御使い様との契約
帝国領内は、全てが荒野だった訳ではなかった。
国境付近は、分裂戦争の直後から優先的に農地を撤去して、防衛に従事する為に、戦いやすい『荒地』にしたらしい。
当初は国境付近で武器も生産して、『武器の生産』と『戦いやすい荒野』の一挙両得だったという話だ。
しかし、両国の関係が落ち着いても、荒野が農地に戻るには時間がかかる。
戦場として数キロに渡って作られた荒野が、ミアの見た帝国のイメージだったが、他も王国と比べると、貧弱な農村が転々とするだけだった。
「あの山も湖も、自然の物ではなく、露天掘りの残土と採掘現場の成れの果てです。」
「せめて、残土で採掘跡を埋めれば良いのに。」
「平らな荒地も有るでしょう?最低限の農耕地以外は、埋めているのでしょう。しかし、そこから風に運ばれる金属砂が、最低限の農地さえ汚染する。」
農地の周りは、防砂林として、森が残されている。
遠目に森が見えれば、そこは農村なのだ。
「帝国には自然が無いのですか?」
「まだ、山岳地帯付近には、有る様ですが、まだまだ魔物が出るので、人が住むには危ないそうです。掟を破ってまで帝国がエデン侵攻を行うのも、そちらの方に農地を広げたい為だとか。」
「もう、御使い様との契約すら、守っている余裕が無いって事ですか?」
『御使い様との契約』とは、古文や宗教で伝えられている物だ。
世界創世の最後に、人間が創造された際。大陸を東西に分断する山脈を境に、不可侵を守る様に、御使い様を交えて決められたというお話だ。
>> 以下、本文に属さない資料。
(** The body of the [with] block of [load_csv] over what the reader gives.
    [reader.fieldnames] is the first record ([None] at end of file); the
    rows are read after it, blank records skipped; an exception raised by
    the reader while the header or a row is fetched leaves the block. *)
Definition read_table (path : string) (rd : reading) : result table :=
  match records rd with
  | [] =>
      match stop_with rd with
      | Eof => Err (no_header_row path)
      | Raises e => Err e
      end
  | reader_fieldnames :: rest =>
      if is_blank_record reader_fieldnames then Err (no_header_row path) else
      let fieldnames := List.map Text.strip reader_fieldnames in
      let rows :=
        List.map (fun row => clean_row (dict_reader_row reader_fieldnames row))
          (List.filter (fun row => negb (is_blank_record row)) rest) in
      match stop_with rd with
      | Eof => Ok (fieldnames, rows)
      | Raises e => Err e
      end
  end.

(** The latin-1 codec maps every byte to the character of the same code
    point. *)
Definition decode_latin1 (content : list byte) : string :=
  string_of_list_byte content.

Definition open_reader `{Runtime} (enc : encoding) (content : list byte)
  : reading :=
  match enc with
  | latin_1 =>
      let '(rs, bad) := csv_records (decode_latin1 content) in
      Reading rs (if bad then Raises CsvError else Eof)
  | _ => read_through enc content
  end.

Definition unable_to_decode (path : string) : exn :=
  UnicodeDecodeError ("Unable to decode " ++ path ++ " using attempted encodings").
「古の朝廷分断戦争と十年位前の『ハルシスの戦い』を経て、帝国は『人間相手より魔物相手の方が楽』だと考えたのでしょう。」
「天罰が下らなければ良いのですが。」
導師として、伝承を学んだ者は、比較的に御使い様の存在を信じているが、平民や他国に分裂した者達。それから一部の貴族は、心底信じている訳ではないらしい。
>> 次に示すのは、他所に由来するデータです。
(** ** Claims *)

(** C5: the category of a detection is a function of its label alone:
    [Defect] exactly when the label is one of [defect_classes], and
    [Non-Defect] for every other label, unseen labels included. *)
Theorem C5_category_label_driven (label : string) :
  (category_of label = Defect <-> In label defect_classes) /\
  (category_of label = NonDefect <-> ~ In label defect_classes).
Proof.
  unfold category_of.
  destruct (existsb (String.eqb label) defect_classes) eqn:E.
  - apply existsb_exists in E as [x [Hx Hl]]; apply String.eqb_eq in Hl; subst x.
    split; split; intros H; try discriminate; auto; contradiction.
  - assert (Hn : ~ In label defect_classes).
    { intros Hin. assert (existsb (String.eqb label) defect_classes = true) as E'
        by (apply existsb_exists; exists label; split; [exact Hin|apply String.eqb_refl]).
      congruence. }
    split; split; intros H; try discriminate; auto; contradiction.
Qed.

(** C6: the annotation loop yields one label per detection, in the order
    of the detections: it succeeds with [classes] exactly when [classes]
    lists, position by position, the label [r.names[box.cls]] of each box. *)
Theorem C6_annotate_one_label_per_detection (r : YResult) :
  (forall img classes, annotate r = Ok (img, classes) ->
     length classes = length (res_boxes r) /\
     Forall2 (fun b l => dict_get (names r) (box_cls b) = Some l) (res_boxes r) classes) /\
  (forall classes,
     Forall2 (fun b l => dict_get (names r) (box_cls b) = Some l) (res_boxes r) classes ->
     exists img, annotate r = Ok (img, classes)).
Proof.
  unfold annotate; split.
  - intros img classes H.
    apply annotate_loop_labels in H as [ls [-> Hls]]; simpl.
    split; [symmetry; exact (Forall2_length Hls)|exact Hls].
  - intros classes H.
    exact (annotate_loop_total _ _ _ H (orig_img r) []).
Qed.

Lemma C6_annotate_one_label_per_detection_witness :
  exists img, annotate r_ic = Ok (img, ["IC-defect"; "LED"]) /\
              length ["IC-defect"; "LED"] = length (res_boxes r_ic).
Proof.
  destruct (proj2 (C6_annotate_one_label_per_detection r_ic) ["IC-defect"; "LED"])
    as [img H].
  { simpl; repeat constructor. }
  exists img; split; [exact H|].
  exact (proj1 (proj1 (C6_annotate_one_label_per_detection r_ic) img _ H)).
Defined.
「山脈を越えた者は、惨殺されても仕方無いと言う話を聞いた事があります。」
ミアの言葉にイフィルが頷く。
「双方共に、守れない者が居ますが、報復はされていない様です。」
復讐の連鎖など、どこまで被害が拡大するか、判ったものではない。
「共に、指導者が抑えていたのでしょうが、帝国は限界なのでしょう。」
イフィルは、そう言って、悲しそうな顔をした。